Macondo adalah kota imajiner di mana kisah-kisah dalam One Hundred Years of Solitude berlangsung. Awal mulanya, Macondo hanyalah desa berisi 20 rumah berdinding tanah. Kota itu terletak di pedalaman hutan hujan Kolombia, di tepi sungai yang jernih dan terpisah dari peradaban.

Tentang kota–tempat di mana kita melakukan rutinitas; bekerja, beranak pinak, lalu mati–apa arti hal tersebut bagi seseorang?

Apa yang pertama kali muncul dalam benak ketika kita menyebutkan, misalnya, Yogyakarta?

Apakah lalu lintas para pelancong yang memberikan kesibukan pada kota tersebut?
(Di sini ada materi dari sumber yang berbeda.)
Definition mean (values : list float) : float :=
  if len values =? 0 then NaN else
  let sum := fold_left (fun sum v => (sum + v)%float) values 0%float in
  (sum / of_int (len values))%float.

Definition stdDev (values : list float) (mean : float) : float :=
  if len values =? 0 then NaN else
  let varianceSum :=
    fold_left (fun acc v => (acc + (v - mean) * (v - mean))%float) values 0%float in
  let variance := (varianceSum / of_int (len values))%float in
  Sqrt variance.

Definition calculateIQRBounds (impl_int : float -> Z) (values : list float)
  : go (float * float) :=
  if len values =? 0 then Some (NaN, NaN) else
  let sorted := sortFloat64s values in
  q1 ← percentile impl_int sorted 25;
  q3 ← percentile impl_int sorted 75;
  let iqr := (q3 - q1)%float in
  let lowerBound := (q1 - 1.5 * iqr)%float in
  let upperBound := (q3 + 1.5 * iqr)%float in
  Some (lowerBound, upperBound).

Definition calculateZScoreBounds (values : list float) (threshold : float)
  : float * float :=
  if len values =? 0 then (NaN, NaN) else
  let mean := mean values in
  let stdDev := stdDev values mean in
  let lowerBound := (mean - threshold * stdDev)%float in
  let upperBound := (mean + threshold * stdDev)%float in
  (lowerBound, upperBound).

(** The [switch method] of [filterOutliers]. *)
Definition boundsByMethod (impl_int : float -> Z) (method : string)
    (zThreshold : float) (values : list float) : go (float * float) :=
  if String.eqb method "iqr" then calculateIQRBounds impl_int values
  else if String.eqb method "zscore" then Some (calculateZScoreBounds values zThreshold)
  else calculateIQRBounds impl_int values.

(** The first loop of [filterOutliers]: the map [outlierBounds]. *)
Definition outlierBoundsOf (impl_int : float -> Z) (points : list DataPoint)
    (cols : list string) (method : string) (zThreshold : float)
  : go (gmap string (float * float)) :=
  fold_left
    (fun acc col =>
       outlierBounds ← acc;
       let values := extractColumnValues points col in
       if len values =? 0 then Some outlierBounds else
       bounds ← boundsByMethod impl_int method zThreshold values;
       Some (<[col := bounds]> outlierBounds))
    cols (Some ∅).
(** * Conclave: a shallow embedding of the papal-conclave simulation

    The development follows the three cooperating Python modules
    [cardinal.py], [round_results.py] and [conclave.py].

    - A Python [str] is a list of Unicode code points.
    - A Python [dict] whose iteration order is observed (the tally, the
      frontrunner set) is an association list in insertion order.
    - The results directory is a finite map from file names to the record
      stored in the file.
    - A raised exception is [None] in the option monad.
    - The oracle and the random generator are inputs: every turn is given
      the reply to its prompt (or the failure of the call) and the entropy
      that [random.choice] consumes.
    - A support ratio, a Python [float], is an exact rational;
      [floats_agree_upto_300] checks that binary64 decides the comparisons
      of the program in the same way for rosters of up to 300. *)

From Stdlib Require Import ZArith QArith List Ascii String DecimalString DecimalZ Lia.
From Stdlib Require Import PrimFloat.
From stdpp Require Import base option list gmap.

Local Open Scope Z_scope.

(** ** Python strings *)

(** A [str] is a sequence of code points. *)
Abbreviation str := (list N).

(** [u "text"] is the [str] with the code points of an ASCII literal. *)
Definition u (s : string) : str := N_of_ascii <$> list_ascii_of_string s.

(** Back to bytes, when every code point fits. *)
Definition to_ascii (c : N) : option ascii :=
  if (c <? 256)%N then Some (ascii_of_N c) else None.

Definition to_string (s : str) : option string :=
  string_of_list_ascii <$> mapM to_ascii s.

(** [str(n)] for an [int]: an optional minus sign and decimal digits. *)
Definition py_str_of_int (n : Z) : str :=
  u (NilZero.string_of_int (Z.to_int n)).

(** [int(s)] on the literals made of an optional sign followed by decimal
    digits; [None] is [ValueError].  (Python also accepts surrounding
    white space and non-ASCII digits, which [save_round_result] never
    writes; the underscore separator cannot occur after [split('_')].) *)
Definition py_int (s : str) : option Z :=
  match s with
  | 43%N :: digits =>
      t ← to_string digits;
      d ← NilZero.uint_of_string t;
      Some (Z.of_int (Decimal.Pos d))
  | _ =>
      t ← to_string s;
      d ← NilZero.int_of_string t;
      Some (Z.of_int d)
  end.

(** [s.split(sep)] for a one-character separator: never empty. *)
Fixpoint py_split_on (sep : N) (s : str) : list str :=
  match s with
  | [] => [[]]
  | c :: s' =>
      if decide (c = sep) then [] :: py_split_on sep s'
      else match py_split_on sep s' with
           | w :: ws => (c :: w) :: ws
           | [] => [[c]]
           end
  end.

(** [s.rfind(ch)]: index of the last occurrence, [None] for -1. *)
Fixpoint py_rfind (ch : N) (s : str) : option nat :=
  match s with
  | [] => None
  | c :: s' =>
      match py_rfind ch s' with
      | Some i => Some (S i)
      | None => if decide (c = ch) then Some 0%nat else None
      end
  end.

(** [PurePath.stem]: the name without its last suffix; a leading or a
    trailing dot starts no suffix. *)
Definition path_stem (name : str) : str :=
  match py_rfind 46%N name with
  | Some i =>
      if decide (0 < i < length name - 1)%nat then take i name else name
  | None => name
  end.

(** [s.startswith(p)] and [s.endswith(p)]. *)
Fixpoint startswith (p s : str) : bool :=
  match p, s with
  | [], _ => true
  | a :: p', b :: s' => bool_decide (a = b) && startswith p' s'
  | _ :: _, [] => false
  end.

Definition endswith (p s : str) : bool := startswith (rev p) (rev s).

(** ** Python dictionaries in insertion order *)

Section Dict.
Context {V : Type}.

(** [d.get(k)] *)
Fixpoint dict_get (d : list (str * V)) (k : str) : option V :=
  match d with
  | [] => None
  | (k', v) :: d' => if decide (k' = k) then Some v else dict_get d' k
  end.

(** [d[k] = v]: an existing key keeps its position, a new key goes last. *)
Fixpoint dict_set (d : list (str * V)) (k : str) (v : V) : list (str * V) :=
  match d with
  | [] => [(k, v)]
  | (k', v') :: d' =>
      if decide (k' = k) then (k', v) :: d' else (k', v') :: dict_set d' k v
  end.

Definition dict_keys (d : list (str * V)) : list str := d.*1.
Definition dict_values (d : list (str * V)) : list V := d.*2.
End Dict.

(** [sum(xs)] over integers. *)
Definition py_sum (xs : list Z) : Z := foldr Z.add 0 xs.

(** [max(xs, key=key)]: the first element whose key is not exceeded;
    [None] is the [ValueError] on an empty sequence. *)
Definition py_max_step {A K : Type} (ltb : K → K → bool) (key : A → K)
    (best y : A) : A :=
  if ltb (key best) (key y) then y else best.

Definition py_max {A K : Type} (ltb : K → K → bool) (key : A → K)
    (xs : list A) : option A :=
  match xs with
  | [] => None
  | x :: rest => Some (fold_left (py_max_step ltb key) rest x)
  end.

(** [random.choice(seq)]: [seq[randbelow(len(seq))]], with the draw taken
    from the entropy [r]; [None] is the [IndexError] on an empty sequence. *)
Definition random_choice {A : Type} (seq : list A) (r : nat) : option A :=
  match seq with
  | [] => None
  | _ => seq !! (r mod length seq)%nat
  end.

(** Support ratios are exact rationals; this is their strict comparison. *)
Definition Qltb (x y : Q) : bool := negb (Qle_bool y x).

(** The same ratios as Python computes them, in binary64.  An integer
    below [2^53] converts without rounding. *)
Fixpoint float_of_pos (p : positive) : float :=
  match p with
  | xH => 1%float
  | xO p' => (2 * float_of_pos p')%float
  | xI p' => (2 * float_of_pos p' + 1)%float
  end.

Definition float_of_int (z : Z) : float :=
  match z with
  | Z0 => 0%float
  | Zpos p => float_of_pos p
  | Zneg p => (- float_of_pos p)%float
  end.

(** [count / total_votes] and the test [ratio > 0.15] on floats. *)
Definition float_ratio (count total : Z) : float :=
  (float_of_int count / float_of_int total)%float.

Definition float_above_cutoff (count total : Z) : bool :=
  PrimFloat.ltb 0x1.3333333333333p-3%float (float_ratio count total).

(** For every total up to [n] and every count up to the total: the float
    test agrees with the rational one, and the float ratio grows strictly
    with the count. *)
Definition floats_agree_upto (n : nat) : bool :=
  forallb (λ t : nat,
    forallb (λ c : nat,
      Bool.eqb (float_above_cutoff (Z.of_nat c) (Z.of_nat t))
               (Qltb (15 # 100) (inject_Z (Z.of_nat c) / inject_Z (Z.of_nat t)))
      && PrimFloat.ltb (float_ratio (Z.of_nat c - 1) (Z.of_nat t))
                       (float_ratio (Z.of_nat c) (Z.of_nat t)))
      (seq 1 t))
    (seq 1 n).

(** ** Unicode data

    [unicodedata] and the [str] methods are library code outside the
    repository.  Their tables are the fields of [UnicodeData]; the
    algorithms built on the tables are written out below. *)

Class UnicodeData := {
  (** full compatibility decomposition of one code point *)
  uc_decomposition : N → str;
  (** [unicodedata.combining]: the canonical combining class, 0 for a starter *)
  uc_combining : N → N;
  (** [str.isspace] on one code point *)
  uc_isspace : N → bool;
  (** [str.lower] *)
  uc_lower : str → str;
}.

Section Normalization.
Context `{UnicodeData}.

(** Canonical ordering: a mark moves left past the marks of a strictly
    greater class; a starter (class 0) is never crossed. *)
Fixpoint reorder_insert (c : N) (placed : str) : str :=
  match placed with
  | d :: rest =>
      if ((0 <? uc_combining c) && (uc_combining c <? uc_combining d))%N
      then d :: reorder_insert c rest
      else c :: placed
  | [] => [c]
  end.

Definition canonical_order (s : str) : str :=
  rev (fold_left (λ placed c, reorder_insert c placed) s []).

(** [unicodedata.normalize('NFKD', s)] as the Unicode standard defines
    the form: every code point is replaced by its full decomposition and
    the marks are then put in canonical order. *)
Definition nfkd (s : str) : str :=
  canonical_order (s ≫= uc_decomposition).

(** [s.split()]: the maximal runs of non-space code points; [cur] is the
    current run, reversed. *)
Fixpoint py_split_go (cur : str) (s : str) : list str :=
  match s with
  | [] => match cur with [] => [] | _ => [rev cur] end
  | c :: s' =>
      if uc_isspace c
      then match cur with
           | [] => py_split_go [] s'
           | _ => rev cur :: py_split_go [] s'
           end
      else py_split_go (c :: cur) s'
  end.

Definition py_split (s : str) : list str := py_split_go [] s.

(** [' '.join(ws)] *)
Fixpoint py_join_space (ws : list str) : str :=
  match ws with
  | [] => []
  | [w] => w
  | w :: ws' => w ++ 32%N :: py_join_space ws'
  end.

(** [Conclave._normalize_name] *)
Definition normalize_name (name : str) : str :=
  let name := nfkd name in
  let name := filter (λ c, uc_combining c = 0%N) name in
  let name := py_join_space (py_split name) in
  uc_lower name.
End Normalization.

(** A small table for the examples: the decompositions of the no-break
    space and of a few accented Latin-1 letters, the combining marks
    U+0300, U+0301 and U+0308, the white space of Latin-1, and the lower
    case of the ASCII letters (the examples lower-case nothing else). *)
Definition sample_decomposition (c : N) : str :=
  match c with
  | 160 => [32] | 192 => [65; 768] | 193 => [65; 769] | 201 => [69; 769]
  | 224 => [97; 768] | 225 => [97; 769] | 233 => [101; 769]
  | 235 => [101; 776] | 243 => [111; 769] | 252 => [117; 776]
  | _ => [c]
  end%N.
Keriuhan para pedagang di sepanjang jalan Malioboro? Atau kesan mendalam yang pernah ditinggalkan seseorang kepada kita?

Joko Pinurbo pernah mengatakan bahwa Yogyakarta terbuat dari rindu, pulang, dan angkringan. Sementara seorang perantau mengatakan ada dua hal yang bisa kita lakukan ketika datang kembali ke kota ini: menyembuhkan luka atau justru merawatnya.

Senyatanya kota bukanlah sekadar tempat kita melakukan rutinitas sehari-hari saja. Lebih daripada itu, kota dan orang-orang yang berdiam di dalamnya saling mengisi satu sama lain.

Di sanalah kita mewarisi norma-norma tertentu; apa yang boleh dan tidak boleh kita lakukan. Juga kebiasaan-kebiasaan apa saja yang diwariskan secara turun temurun. Kota menjadi penting karena ia adalah tempat di mana seseorang tumbuh dan membentuk jati diri.

Dalam One Hundred Years of Solitude, Macondo adalah kota semacam itu.

Novel ini sendiri bagi saya adalah novel yang menguras tenaga pembacanya baik secara fisik maupun mental. Semangat saya goyah ketika berhadapan dengan buku setebal 483 halaman ini.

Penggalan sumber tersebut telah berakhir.